*** Opening of SOURCE INFORMATION ***
Lemma walked_first k : (forall k, increasing (touched key time rows k)) ->
  match head (touched key time walked k) with
  | Some t => Forall (fun i => t <= i) (filter (fun i => i < to) (touched key time rows k))
  | None => filter (fun i => i < to) (touched key time rows k) = []
  end.
Proof.
  intros Hinc. specialize (Hinc k). pose proof (touched_cut k) as Hc. pose proof (touched_none k) as Hno. unfold walked.
  destruct rows as [|x l]; [done|]. cbn [take_while] in Hc. destruct (Z.ltb_spec (time x) to) as [Hlt|Hge].
  - rewrite Hc. destruct (filter _ _) as [|t m] eqn:Ef; [done|]. cbn [head].
    assert (Hi : increasing (t :: m)) by (rewrite <- Ef; by apply StronglySorted_filter).
    apply Forall_forall. intros i Hin. by apply (increasing_first t m).
  - rewrite Hno; [by destruct (head _)|]. inversion_clear Hsorted as [|? ? Hs Hr]. constructor; [done|].
    eapply Forall_impl; [exact Hr|]. cbn. lia.
Qed.
End Cut.

(** A range that reaches the end of the table is walked as documented. *)
Lemma walk_range_to_end {K V} (le : relation K) `{!RelDecision le} (a b : K) (rows : list (K * V)) :
  ~ strict le b a -> Forall (fun r => strict le r.1 b) rows -> walk_range le (range a b) rows = Ok (rows_from le a rows).
Proof.
  intros Hab Hb. unfold walk_range, range. cbn. unfold key_lt. rewrite bool_decide_false by done.
  destruct (rows_from le a rows) as [|x l] eqn:E; [done|]. do 2 f_equal. apply take_while_all.
  assert (Hx : Forall (fun r => strict le r.1 b) (x :: l)).
  { rewrite <- E. apply Forall_forall. intros r [_ Hr]%list_elem_of_filter. by apply (proj1 (Forall_forall _ _) Hb). }
  apply Forall_cons in Hx as [_ Hx]. eapply Forall_impl; [exact Hx|]. intros r Hr. by apply bool_decide_true.
Qed.

Lemma increasing_touched {R K} `{Countable K} (key : R -> K) (time : R -> Z) (S : relation R) rows k :
  StronglySorted S rows -> (forall r r', r ∈ rows -> r' ∈ rows -> S r r' -> key r = key r' -> time r < time r') ->
  increasing (touched key time rows k).
Proof.
  intros Hs. induction Hs as [|r rows Hs IH Hr]; intros Ht; [constructor|]. rewrite touched_cons.
  assert (IH' : increasing (touched key time rows k)).
  { apply IH. intros x y Hx Hy. apply Ht; by apply list_elem_of_further. }
  case_decide as E; [|done]. cbn. constructor; [done|]. apply Forall_forall. intros i (r' & Hr' & Hk & <-)%elem_of_touched.
  apply Ht; [apply list_elem_of_here|by apply list_elem_of_further| |congruence]. by apply (proj1 (Forall_forall _ _) Hr).
Qed.

Section Provider.
Context {IL : Type} `{!EliasFano IL} `{!EliasFanoOk IL}.
Context (info_le : relation (option Account)) (value_le : relation Z).
Context `{!RelDecision info_le, !RelDecision value_le, !TotalOrder info_le, !TotalOrder value_le}.
Implicit Types (d : @HistoryTables IL).
(** ** Errors *)
Inductive TransactionError (TE : Type) :=
| Database (e : DbError)
| HeaderMissing (number : Z)
| CanonicalHeaderMissing (block_number : Z)
| BlockBodyMissing (number : Z)
| BlockTransitionMissing (block_number : Z)
| TotalDifficultyMissing (number : Z)
| MismatchOfTransactionAndSenderId (tx_id : Z)
| BlockBodyTransactionCount
| MerkleTrie (e : TE)
| StateTrieRootMismatch (expected got block_number block_hash : Z).
Arguments Database {TE} e.
Arguments HeaderMissing {TE} number.
Arguments CanonicalHeaderMissing {TE} block_number.
Arguments BlockBodyMissing {TE} number.
Arguments BlockTransitionMissing {TE} block_number.
Arguments TotalDifficultyMissing {TE} number.
Arguments MismatchOfTransactionAndSenderId {TE} tx_id.
Arguments BlockBodyTransactionCount {TE}.
Arguments MerkleTrie {TE} e.
Arguments StateTrieRootMismatch {TE} expected got block_number block_hash.

Definition db_error {TE A} (o : outcome DbError A) : outcome (TransactionError TE) A :=
  match o with Ok a => Ok a | Err e => Err (Database e) | Panic => Panic | Diverge => Diverge end.

(** ** Tables with numbers as keys, as parts of a store *)
Record Table (S V : Type) := mkTable { t_rows : S -> gmap Z V; t_set : gmap Z V -> S -> S }.
Arguments mkTable {S V} _ _.
Arguments t_rows {S V} t _ : rename.
Arguments t_set {S V} t _ _ : rename.

Section Table.
Context {S V TE : Type} (t : Table S V).
Abbreviation op := (st S (TransactionError TE)).

Definition tx_get (k : Z) : op (option V) := s ← st_get; mret (t_rows t s !! k).
Definition tx_put (k : Z) (v : V) : op unit := s ← st_get; st_put (t_set t (<[k := v]> (t_rows t s)) s).
(** A row that the caller cannot do without. *)
Definition tx_expect (k : Z) (e : TransactionError TE) : op V :=
  v ← tx_get k; match v with Some v => mret v | None => st_throw e end.

Definition delete_rows {W} (rows : list (Z * W)) (m : gmap Z V) : gmap Z V := foldl (fun m r => delete r.1 m) m rows.

(** [get_or_take] *)
Definition get_or_take (take : bool) (r : Range Z) : op (list (Z * V)) :=
  s ← st_get;
  items ← st_lift (db_error (walk_range Z.le r (entries Z.le (t_rows t s))));
  if take then st_put (t_set t (delete_rows items (t_rows t s)) s);; mret items else mret items.

(** [seek_exact] of each key, and [delete_current] when it is found *)
Definition delete_found (ks : list Z) : op unit :=
  s ← st_get; st_put (t_set t (foldl (fun m k => delete k m) (t_rows t s) ks) s).
End Table.

(** ** Blocks *)
Record BlockTables := mkBlockTables {
  CanonicalHeaders_ : gmap Z Z;
  HeaderTD_ : gmap Z Z;
  Headers_ : gmap Z Header;
  HeaderNumbers_ : gmap Z Z;
  BlockBodies_ : gmap Z StoredBlockBody;
  BlockOmmers_ : gmap Z (list Header);
  BlockWithdrawals_ : gmap Z (list Withdrawal);
  Transactions_ : gmap Z TransactionSigned;
  TxHashNumber_ : gmap Z Z;
  TxSenders_ : gmap Z Z;
  TxTransitionIndex_ : gmap Z Z;
  BlockTransitionIndex_ : gmap Z Z
}.
(* ===== verification/ProviderBlocks.v ===== *)
(** * Blocks in the database: what is inserted is read back and taken off again

    Over [provider_insert_block] and [get_take_block_range] of Provider.  A table that
    rows were appended to is [ext m new]; the blocks inserted on top of a store are
    described table by table by [holds_blocks]. *)
From S2P Require Import Prelude Bytes BTree PoolInner Primitives ChainSpec SubState PrimitivesRlp Chain Compact Tables History Provider.

(** ** Rows appended to a table *)
Definition ext {V} (m : gmap Z V) (new : list (Z * V)) : gmap Z V := foldl (fun m r => <[r.1 := r.2]> m) m new.
#[global] Arguments ext : simpl never.
Definition below {V} (n : Z) (m : gmap Z V) : Prop := forall k v, m !! k = Some v -> k < n.
Definition rows_ok {V} (n : Z) (new : list (Z * V)) : Prop :=
  StronglySorted (fun x y => x.1 < y.1) new /\ Forall (fun r => n <= r.1) new.

Section Ext.
Context {V : Type}.
Implicit Types (m : gmap Z V) (new : list (Z * V)).

Lemma ext_snoc m new k v : ext m (new ++ [(k, v)]) = <[k := v]> (ext m new).
Proof. unfold ext. by rewrite foldl_app. Qed.

Lemma ext_cons m k v new : ext m ((k, v) :: new) = ext (<[k := v]> m) new.
Proof. done. Qed.

Lemma ext_app m new new' : ext m (new ++ new') = ext (ext m new) new'.
Proof. apply foldl_app. Qed.

Lemma lookup_ext_ne m new k : k ∉ (new.*1) -> ext m new !! k = m !! k.
Proof.
  revert m. induction new as [|[k' v] new IH]; intros m Hk; [done|]. cbn in *. apply not_elem_of_cons in Hk as [? ?].
  rewrite ext_cons, IH by done. by rewrite lookup_insert_ne.
Qed.

Lemma lookup_ext m new k v : NoDup new.*1 -> (ext m new !! k = Some v) <-> ((k, v) ∈ new \/ ((k ∉ new.*1) /\ m !! k = Some v)).
Proof.
  revert m. induction new as [|[k' v'] new IH]; intros m Hn.
  { cbn. split; [intros; right; split; [apply not_elem_of_nil|done]|]. by intros [?%not_elem_of_nil|[]]. }
  cbn in Hn. apply NoDup_cons in Hn as [Hk' Hn]. cbn. rewrite ext_cons, IH by done. rewrite elem_of_cons, not_elem_of_cons.
  destruct (decide (k = k')) as [->|Hne].
  - rewrite lookup_insert_eq. naive_solver.
  - rewrite lookup_insert_ne by done. naive_solver.
Qed.

Lemma rows_NoDup n new : rows_ok n new -> NoDup new.*1.
Proof.
  intros [Hs _]. induction Hs as [|x new Hs IH Hx]; [constructor|]. cbn. constructor; [|done].
  intros (y & E & Hin)%list_elem_of_fmap. rewrite Forall_forall in Hx. specialize (Hx _ Hin). lia.
Qed.

Lemma entries_ext m new n : below n m -> rows_ok n new -> entries Z.le (ext m new) = entries Z.le m ++ new.
Proof.
  intros Hm Hr. pose proof (rows_NoDup _ _ Hr) as Hn. destruct Hr as [Hs Hb]. apply entries_unique; [apply _| |].
  - apply StronglySorted_app_2.
    + intros [k v] [k' v'] Hin Hin'. apply elem_of_entries, Hm in Hin. rewrite Forall_forall in Hb. apply Hb in Hin'.
      cbn in *. unfold strict. lia.
    + apply (entries_strict Z.le).
    + eapply StronglySorted_impl; [|exact Hs]. intros x y Hxy. cbn in Hxy. unfold strict. lia.
  - intros k v. rewrite elem_of_app, elem_of_entries, lookup_ext by done. split; [|tauto]. intros [Hl|]; [|by left]. right.
    split; [|done]. apply Hm in Hl. intros (y & -> & Hin)%list_elem_of_fmap. rewrite Forall_forall in Hb. apply Hb in Hin. lia.
Qed.
Lemma put_new_storage_ok from now a base l s : sto_journal from now base (plain_storage s) (storage_changeset s) -> from <= now ->
  storage_wf (plain_storage s) -> NoDup l.*1 ->
  Forall (fun x => slot (plain_storage s) a x.1 = 0 /\ (x.2.2 <> 0 -> exists w, ((now, a), (x.1, w)) ∈ storage_changeset s)) l ->
  exists S, put_new_storage (TE := TE) a l s = (Ok tt, with_storage S (storage_changeset s) s) /\
    sto_journal from now base S (storage_changeset s) /\ storage_wf S /\ same_slots a (plain_storage s) S.
Proof.
  intros Hj Hf Hw Hn Hl. revert s Hj Hw Hl. induction l as [|[k [old new]] l IH]; intros s Hj Hw Hl.
  { exists (plain_storage s). split; [by destruct s as [[]]|]. auto using same_slots_refl. }
  apply NoDup_cons in Hn as [Hk Hn]. apply Forall_cons in Hl as [[Hz Hrow] Hl]. cbn in Hk, Hz, Hrow. cbn [put_new_storage].
  destruct (Z.eqb_spec new 0) as [->|Hnew]; cbn [negb].
  { exact (IH Hn s Hj Hw Hl). }
  destruct (Hrow Hnew) as [w Hrow']. unfold put_plain_storage, modify.
  assert (E : {[(a, (k, new))]} ∪ plain_storage s = set_slot a k new (plain_storage s)).
  { rewrite <- delete_put_slot, Hz by done. rewrite (proj2 (Z.eqb_neq new 0)) by done. cbn. f_equal. unfold delete_value.
    assert ((a, (k, 0)) ∉ plain_storage s) by (intros Hin; by apply (proj2 Hw) in Hin). set_solver. }
  destruct (IH Hn (with_storage (set_slot a k new (plain_storage s)) (storage_changeset s) s)) as (S & E' & Hj' & Hw' & Hs').
  - apply (journal_set _ _ _ _ _ _ (a, k) now w Hj); [done|done|]. intros [a' k'] Hne. cbn.
    rewrite slot_set_slot by done. by rewrite decide_False.
  - by apply set_slot_wf.
  - apply Forall_forall. intros [k' [o' n']] Hin. rewrite Forall_forall in Hl. destruct (Hl _ Hin) as [Ho Hn'].
    assert (k' <> k) by (intros ->; apply Hk; apply list_elem_of_fmap; by exists (k, (o', n'))). cbn in Ho, Hn' |- *.
    split; [|done]. rewrite slot_set_slot by done. by rewrite decide_False by congruence.
  - exists S. split; [etransitivity; [|exact E']; by rewrite <- E|]. split; [done|]. split; [done|].
    eapply same_slots_trans; [|exact Hs']. by apply same_slots_set.
Qed.

(** The rows of one account *)
Lemma account_rows S a kv : kv ∈ (snd <$> filter (fun r => r.1 = a) (dup_rows Z.le Z.le value_le S)) <-> (a, kv) ∈ S.
Proof.
  rewrite list_elem_of_fmap. split.
  - intros ([a' kv'] & -> & [Ha Hin]%list_elem_of_filter). apply elem_of_dup_rows in Hin. cbn in Ha. by subst.
  - intros Hin. exists (a, kv). split; [done|]. apply list_elem_of_filter. split; [done|]. by apply elem_of_dup_rows.
Qed.

Lemma delete_key_slot S a a' k : storage_wf S ->
  storage_wf (delete_key a S) /\ slot (delete_key a S) a' k = if decide (a' = a) then 0 else slot S a' k.
Proof.
  intros Hw. assert (Hw' : storage_wf (delete_key a S)).
  { destruct Hw as [H1 H2]. unfold delete_key. split; [intros ???? [_ ?]%elem_of_filter [_ ?]%elem_of_filter; by eapply H1|].
    intros ??? [_ ?]%elem_of_filter. by eapply H2. }
  split; [done|]. case_decide as E.
  - subst. apply slot_zero; [done|]. intros v [? _]%elem_of_filter. done.
  - destruct (decide (slot S a' k = 0)) as [Hz|Hz].
    + rewrite Hz. apply slot_zero; [done|]. intros v [_ Hin]%elem_of_filter. by apply (proj1 (slot_zero S a' k Hw) Hz v).
    + apply slot_row; [done|done|]. apply elem_of_filter. split; [done|]. by apply slot_row.
Qed.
*** Close of SOURCE INFORMATION ***
Could you output, exactly and with nothing else, the lines from the start of the records through the line containing "to) (touched key time rows k))"?

**TASK RESPONSE**:
Lemma walked_first k : (forall k, increasing (touched key time rows k)) ->
  match head (touched key time walked k) with
  | Some t => Forall (fun i => t <= i) (filter (fun i => i < to) (touched key time rows k))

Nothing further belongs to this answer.